The patient reports an intermittent frontal headache with this cold. They are otherwise healthy, with no known drug allergies. Assessment: Vital signs are stable and temperature is 99.9°F. Tympanic membranes (TMs) are clear bilaterally, pharynx is pink with no exudate, he has greenish postnasal drainage, turbinates are swollen and red, there is tenderness when frontal sinuses palpated, there is no cervical adenopathy, and lungs are clear.
1. What is the pharmacotherapeutic plan of care for a patient with acute bacterial sinusitis?
2. Does the plan change if the patient is penicillin-allergic?If so, what antibiotic would you choose?

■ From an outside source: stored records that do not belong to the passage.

Lemma extend_skipped (st : Run) (name : string) :
  {| draft_review_comments := draft_review_comments st;
     general_comments := general_comments st;
     skipped_files := skipped_files st ++ [name];
     reviewed_files := reviewed_files st |}
  = extend st [] [] [name] [].
Proof. unfold extend. by rewrite !app_nil_r. Qed.

Lemma findings_of_nil_outcomes (file : File) :
  findings_of file = [] → file_outcomes file = Ok [].
Proof.
  intros Hf. unfold Orchestrator.file_outcomes. rewrite Hf.
  by destruct (truthy_patch file).
Qed.

(** One file: what the body of the outer loop appends to the four
    lists, when no finding of the file raises. *)
Lemma process_file_closed (E : gmap string string) (st : Run) (file : File) :
  process_file E st file =
    (os ← file_outcomes file;
     Ok (extend st
           (filter (λ d, is_new E d) (inlines os))
           (generals os)
           (if fails_filter file then [filename file] else [])
           (if passes_filter file then [filename file] else []))).
Proof.
  unfold Orchestrator.process_file, Orchestrator.file_outcomes,
    Orchestrator.findings_of, Orchestrator.passes_filter, Orchestrator.fails_filter.
  destruct (bool_decide (status file = "removed")); cbn [negb andb].
  { destruct (truthy_patch file); by rewrite ?mapM_nil_eq, bind_Ok, extend_nil. }
  destruct (should_review_file fnmatch file_filter (filename file)); cbn [negb].
  2:{ rewrite extend_skipped. by destruct (truthy_patch file). }
  rewrite extend_reviewed.
  destruct (get_contents (filename file)) as [content|e].
  2:{ by destruct (truthy_patch file). }
  destruct (truthy_patch file) as [p|] eqn:Hp; [|done].
  destruct (review_code_returns instructions messages_create json_loads
              content (filename file)) as [l ->].
  rewrite bind_Ok, (for_each_process_comment E file p l _ Hp).
  destruct (mapM (outcome file p) l) as [os|e]; [|done].
  rewrite !bind_Ok, extend_extend. by rewrite !app_nil_r.
Qed.
(** [scan(self, **options)] *)
Definition scan (E : env) (self : t) (options : gmap string pyval) : M json :=
  let payload := config self in
  setitem payload "apikey" (PStr (apikey self));;

  primary <- is_truthy (kwarg options "document_primary");
  raise_if (negb primary) (ValueError "Primary document image required.");;

  s <- as_str (kwarg options "document_primary");
  (if is_valid_url s
   then setitem payload "url" (kwarg options "document_primary")
   else if isfile E s
   then setitem payload "file_base64" (PBytes (Base64.b64encode (read_file E s)))
   else if (100 <? String.length s)%nat
   then setitem payload "file_base64" (kwarg options "document_primary")
   else raise (ValueError
                 "Invalid primary document image, file not found or malformed URL."));;

  secondary <- is_truthy (kwarg options "document_secondary");
  (if secondary
   then
     s <- as_str (kwarg options "document_secondary");
     if is_valid_url s
     then setitem payload "url_back" (kwarg options "document_secondary")
     else if isfile E s
     then setitem payload "file_back_base64" (PBytes (Base64.b64encode (read_file E s)))
     else if (100 <? String.length s)%nat
     then setitem payload "file_back_base64" (kwarg options "document_secondary")
     else raise (ValueError
                   "Invalid secondary document image, file not found or malformed URL.")
   else ret tt);;

  photo <- is_truthy (kwarg options "biometric_photo");
  (if photo
   then
     s <- as_str (kwarg options "biometric_photo");
     if is_valid_url s
     then setitem payload "faceurl" (kwarg options "biometric_photo")
     else if isfile E s
     then setitem payload "face_base64" (PBytes (Base64.b64encode (read_file E s)))
     else if (100 <? String.length s)%nat
     then setitem payload "face_base64" (kwarg options "biometric_photo")
     else raise (ValueError "Invalid face image, file not found or malformed URL.")
   else ret tt);;

  video <- is_truthy (kwarg options "biometric_video");
  (if video
   then
     s <- as_str (kwarg options "biometric_video");
     (if is_valid_url s
      then setitem payload "videourl" (kwarg options "biometric_video")
      else if isfile E s
      then setitem payload "video_base64" (PBytes (Base64.b64encode (read_file E s)))
      else if (100 <? String.length s)%nat
      then setitem payload "video_base64" (kwarg options "biometric_video")
      else raise (ValueError "Invalid face video, file not found or malformed URL."));;

     passcode <- is_truthy (kwarg options "biometric_video_passcode");
     if negb passcode
     then raise (ValueError
                   "Please provide a 4 digit passcode for video biometric verification.")
     else
       p <- as_str (kwarg options "biometric_video_passcode");
       if negb (Re.search passcode_pattern p)
       then raise (ValueError
                     "Please provide a 4 digit passcode for video biometric verification.")
       else setitem payload "passcode" (kwarg options "biometric_video_passcode")
   else ret tt);;

  r <- requests_post E (apiendpoint self) payload;
  raise_for_status r;;
  result <- response_json r;

  if negb (throw_error self)
  then ret result
  else
    err <- json_get result "error";
    if json_truthy err
    then raise (APIError err)
    else ret result.

End CoreAPI.


(** ** class DocuPass *)

Module DocuPass.

Definition DEFAULT_CONFIG : loc := 2%positive.

Definition default_items : gmap string pyval :=
  list_to_map
    [("companyname", PStr "");
     ("callbackurl", PStr "");
     ("biometric", PInt 0);
     ("authenticate_minscore", PInt 0);
     ("authenticate_module", PInt 2);
     ("maxattempt", PInt 1);
     ("documenttype", PStr "");
     ("documentcountry", PStr "");
     ("documentregion", PStr "");
     ("dualsidecheck", PBool false);
     ("verify_expiry", PBool false);
     ("verify_documentno", PStr "");
     ("verify_name", PStr "");
     ("verify_dob", PStr "");
     ("verify_age", PStr "");
     ("verify_address", PStr "");
     ("verify_postcode", PStr "");
     ("successredir", PStr "");
     ("failredir", PStr "");
     ("customid", PStr "");
     ("vault_save", PBool true);
     ("return_documentimage", PBool true);
     ("return_faceimage", PBool true);
     ("return_type", PInt 1);
     ("qr_color", PStr "");
     ("qr_bgcolor", PStr "");
     ("qr_size", PStr "");
     ("qr_margin", PStr "");
     ("welcomemessage", PStr "");
     ("nobranding", PStr "");
     ("logo", PStr "");
     ("language", PStr "");
     ("biometric_threshold", PFloat (4 # 10));
     ("reusable", PBool false);
     ("aml_check", PBool false);
     ("aml_strict_match", PBool false);
     ("aml_database", PStr "");
     ("phoneverification", PBool false);
     ("verify_phone", PStr "");
     ("sms_verification_link", PStr "");
     ("customhtmlurl", PStr "");
     ("contract_generate", PStr "");
     ("contract_sign", PStr "");
     ("contract_format", PStr "");
     ("contract_prefill_data", PStr "");
     ("sms_contract_link", PStr "");
     ("client", PStr client_library)].

Record t : Type := Self {
  config : loc;
  apikey : string;
  throw_error : bool;
  apiendpoint : string
}.

(** [__init__(self, apikey, company_name="My Company Name", region="US")] *)
Definition init (apikey company_name region : string) : M t :=
  raise_if (String.eqb apikey "") (ValueError "Please provide an API key");;
  raise_if (String.eqb company_name "") (ValueError "Please provide your company name");;
  raise_if (String.eqb region "") (ValueError "Please set an API region (US, EU)");;
  setitem DEFAULT_CONFIG "companyname" (PStr company_name);;
  ret {| config := DEFAULT_CONFIG;
          apikey := apikey;
          throw_error := false;
          apiendpoint :=
            if String.eqb (upper region) "EU" then "https://api-eu.idanalyzer.com/"
            else if String.eqb (upper region) "US" then "https://api.idanalyzer.com/"
            else region |}.

Definition throw_api_exception (self : t) (throw_exception : pyval) : t :=
  {| config := config self;
     apikey := apikey self;
     throw_error := is_True throw_exception;
     apiendpoint := apiendpoint self |}.

Definition reset_config (self : t) : t :=
  {| config := DEFAULT_CONFIG;
     apikey := apikey self;
     throw_error := throw_error self;
     apiendpoint := apiendpoint self |}.

Definition set_max_attempt (self : t) (max_attempt : pyval) : M unit :=
  raise_if (negb (in_range max_attempt 1 10))
           (ValueError "Invalid max attempt, please specify integer between 1 to 10.");;
  setitem (config self) "maxattempt" max_attempt.

Definition set_custom_id (self : t) (custom_id : pyval) : M unit :=
  setitem (config self) "customid" custom_id.

Definition set_welcome_message (self : t) (message : pyval) : M unit :=
  setitem (config self) "welcomemessage" message.

Definition set_logo (self : t) (url : pyval) : M unit :=
  setitem (config self) "logo" url.

Definition hide_branding_logo (self : t) (hidden : pyval) : M unit :=
  setitem (config self) "nobranding" (PBool (is_True hidden)).

Definition set_custom_html_url (self : t) (url : pyval) : M unit :=
  setitem (config self) "customhtmlurl" url.

Definition set_language (self : t) (language : pyval) : M unit :=
  setitem (config self) "language" language.
(* ===== verification/CacheStatusEdits.v ===== *)
(** * Cache status synchronisation ([internal/ksync/sync.go])

    The volumes of a cache are registered in the status of its [Cache]
    resource.  This file holds the functions that edit the status; a
    pointer into the status is the index it denotes.  [clock n] is the answer
    of the [n]-th [time.Now()] of an edit.  [CacheUpdater] holds the
    read-modify-write loop around these edits. *)

From S2P Require Import Prelude Effects Api.

(** ** Editing the status *)

(** The node a [*NodeStatus] obtained from [upsertNode] points to. *)
Definition node_zero : NodeStatus := mkNodeStatus "" 0 0 "" [] None.
Definition node_at (cs : CacheStatus) (i : nat) : NodeStatus := default node_zero (st_Nodes cs !! i).

(** Write through a [*NodeStatus]. *)
Definition modify_node (cs : CacheStatus) (i : nat) (f : NodeStatus -> NodeStatus) : CacheStatus :=
  cs <| st_Nodes := alter f i (st_Nodes cs) |>.

Definition upsertNode (cs : CacheStatus) (nodeName : string) (now : Time) : CacheStatus * nat :=
  match list_find (fun n => ns_Name n = nodeName) (st_Nodes cs) with
  | Some (i, _) => (modify_node cs i (fun n => n <| ns_LastUsed := now |>), i)
  | None =>
      (cs <| st_Nodes := st_Nodes cs ++ [mkNodeStatus nodeName 0 now "" [] None] |>,
       length (st_Nodes cs))
  end.

Definition addVolume (c : Cache) (nodeName volName : string) (commit : bool)
    (clock : nat -> Time) : Cache * option goerr :=
  let '(cs, n) := upsertNode (c_Status c) nodeName (clock 0) in
  if existsb (fun v => vs_Name v ==? volName) (ns_Volumes (node_at cs n)) then
    (c <| c_Status := cs |>,
     Some (Errorf ("volume " +++ quoted volName +++ " on node " +++ quoted nodeName
                   +++ " already exists")))
  else
    let commit := commit && negb (cspec_ReadOnly (c_Spec c)) in
    let cs := if commit
              then cs <| st_CacheGeneration := int64 (st_CacheGeneration cs + 1) |>
              else cs in
    let vol := mkVolumeStatus volName (st_CacheGeneration cs) (clock 1) commit None in
    (c <| c_Status := modify_node cs n (fun nd => nd <| ns_Volumes := ns_Volumes nd ++ [vol] |>) |>,
     None).

(** The returned generation pointer is the address of a field of the loop
    variable, which all iterations share (the module is built with the loop
    semantics of go 1.14): once set by any volume that is kept, it points to
    the generation of the last volume the loop visited. *)
Definition removeVolume (cs : CacheStatus) (nodeName volName : string) (now : Time)
  : CacheStatus * nat * option Z :=
  let '(cs, n) := upsertNode cs nodeName now in
  let all := ns_Volumes (node_at cs n) in
  let vols := filter (fun v => vs_Name v <> volName) all in
  let cacheGeneration :=
    match vols with
    | [] => None
    | _ :: _ => vs_CacheGeneration <$> last all
    end in
  (modify_node cs n (fun nd => nd <| ns_Volumes := vols |>), n, cacheGeneration).

(** The indices of the node and of the volume that [*VolumeStatus] points to. *)
Definition findVolume (c : Cache) (nodeName volumeName : string) : (nat * nat) + goerr :=
  let notFound := inr (Errorf ("node " +++ quoted nodeName +++ " not found in v1alpha1.Cache "
                     +++ om_Namespace (c_Meta c) +++ "/" +++ om_Name (c_Meta c))) in
  match list_find (fun n => ns_Name n = nodeName) (st_Nodes (c_Status c)) with
  | Some (i, n) =>
      match list_find (fun v => vs_Name v = volumeName) (ns_Volumes n) with
      | Some (j, _) => inl (i, j)
      | None => notFound
      end
  | None => notFound
  end.

Definition commitTimeout : Z := 15 * Minute.

Definition modify_volume (cs : CacheStatus) (i j : nat) (f : VolumeStatus -> VolumeStatus) : CacheStatus :=
  modify_node cs i (fun nd => nd <| ns_Volumes := alter f j (ns_Volumes nd) |>).

(** The loops of [commitInProgress]: the position at which they stop, whether
    the commit there has timed out, and the number of clock readings so far.
    [k] counts the readings. *)
Fixpoint scan_volumes (clock : nat -> Time) (k j : nat) (vols : list VolumeStatus)
  : option (nat * bool) * nat :=
  match vols with
  | [] => (None, k)
  | v :: vols =>
      match vs_CommitStartTime v with
      | None => (Some (j, false), k)
      | Some t =>
          if (t + commitTimeout <? clock k)%Z then (Some (j, true), S k)
          else scan_volumes clock (S k) (S j) vols
      end
  end.

Fixpoint scan_nodes (clock : nat -> Time) (k i : nat) (nodes : list NodeStatus)
  : option (nat * nat * bool) * nat :=
  match nodes with
  | [] => (None, k)
  | n :: nodes =>
      match scan_volumes clock k 0 (ns_Volumes n) with
      | (Some (j, expired), k) => (Some (i, j, expired), k)
      | (None, k) => scan_nodes clock k (S i) nodes
      end
  end.

Definition commitInProgress (c : Cache) (clock : nat -> Time) : Cache * bool * nat :=
  let cs := c_Status c in
  match scan_nodes clock 0 0 (st_Nodes cs) with
  | (None, k) => (c, false, k)
  | (Some (_, _, false), k) => (c, true, k)
  | (Some (i, j, true), k) =>
      let n := node_at cs i in
      match ns_Volumes n !! j with
      | None => (c, true, k)
      | Some v =>
          let lastError := mkVolumeError (vs_Name v) (Some (vs_CacheGeneration v))
                             "commit timed out" (clock k) in
          let cs := modify_node cs i (fun nd => nd <| ns_LastError := Some lastError |>) in
          let cs := modify_volume cs i j (fun v => v <| vs_CommitStartTime := None |>) in
          let '(cs, _, _) := removeVolume cs (ns_Name n) (vs_Name v) (clock (S k)) in
          (c <| c_Status := cs |>, true, S (S k))
      end
  end.

(** ** The edits of the [Updater]

    Each closure passed to [updateCache], with the variables of the enclosing
    function that it assigns. *)

(** [RegisterCacheVolume]; the captured variable is [image].  The error of
    [addVolume] is dropped. *)
Definition register_edit (nodeName volumeName defaultImage : string) (commit : bool)
    (image : string) (c : Cache) (clock : nat -> Time) : Cache * string :=
  let cs := c_Status c in
  let image := st_Image cs in
  let '(image, cs) :=
    if image ==? "" then (defaultImage, cs <| st_Image := defaultImage |>) else (image, cs) in
  let cs := cs <| st_Used := int64 (st_Used cs + 1) |> in
  let '(c, _) := addVolume (c <| c_Status := cs |>) nodeName volumeName commit clock in
  (c, image).

(** [PrepareCommit]; the captured variable is [commit]. *)
Definition prepare_edit (nodeName volumeName : string)
    (commit : bool) (c : Cache) (clock : nat -> Time) : Cache * bool :=
  if cspec_ReadOnly (c_Spec c) || (st_Phase (c_Status c) ==? CachePhaseReject) then (c, false)
  else
    match findVolume c nodeName volumeName with
    | inr _ => (c, false)
    | inl (i, j) =>
        let committable :=
          match ns_Volumes (node_at (c_Status c) i) !! j with
          | Some vol => vs_Committable vol
          | None => false
          end in
        if committable then
          let '(c, inProgress, k) := commitInProgress c clock in
          if inProgress then (c, false)
          else (c <| c_Status := modify_volume (c_Status c) i j
                     (fun v => v <| vs_CommitStartTime := Some (clock k) |>) |>, true)
        else (c, false)
    end.

(** [UnregisterCacheVolume]; nothing is captured. *)
Definition unregister_edit (nodeName volumeName : string) (commitErr : option goerr)
    (x : unit) (c : Cache) (clock : nat -> Time) : Cache * unit :=
  let '(cs, n, cacheGeneration) := removeVolume (c_Status c) nodeName volumeName (clock 0) in
  let lastError :=
    match commitErr with
    | Some e => Some (mkVolumeError volumeName cacheGeneration (Error e) (clock 1))
    | None => None
    end in
  (c <| c_Status := modify_node cs n (fun nd => nd <| ns_LastError := lastError |>) |>, x).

3. What non-pharmacologic symptomatic care is recommended for acute bacterial sinusitis?
Case Two Complaint:
“She has been poking at her ear and fussing all night.” History: Samantha is a 7-month-old female who presents with a temperature of 101°F axillary and upper respiratory infection (URI) symptoms for the past 2 or 3 days. The fever has been present only for the past 12 hours. She is taking fluids well and having wet diapers, and the fever is controlled with acetaminophen. She has been healthy since birth.
She was breastfed until age 6 months and is currently being fed commercial iron-fortified formula. Her parents do not smoke, nor is she exposed to significant tobacco smoke. She has been in day care for the past month. Her current weight is 17 pounds. Physical Exam: Her vital signs are all within normal limits, except for an axillary temperature of 101.6°F. Her physical examination reveals the following:
1. Right tympanic membranes (TMs) are a dull opaque pink; left TM is bulging with purulent fluid, greenish coryza; and throat is clear with some green postnasal drip noted.
2. Lymph glands show no adenopathy.
3. Heart has regular rhythm and rate, with no murmur.
4. Lungs show clear breath sounds in all fields, with upper airway congestion.
5. Abdomen is benign.
6. Skin is clear of rashes. Assessment: Acute Otitis Media
1. What would be the initial pharmacologic management plan for an infant with acute otitis media who is in daycare? 2. What would be the pharmacologic plan of care if the parent states “I am allergic to amoxicillin, so I am concerned she may be allergic also” or if the child has “rash” from previous amoxicillin?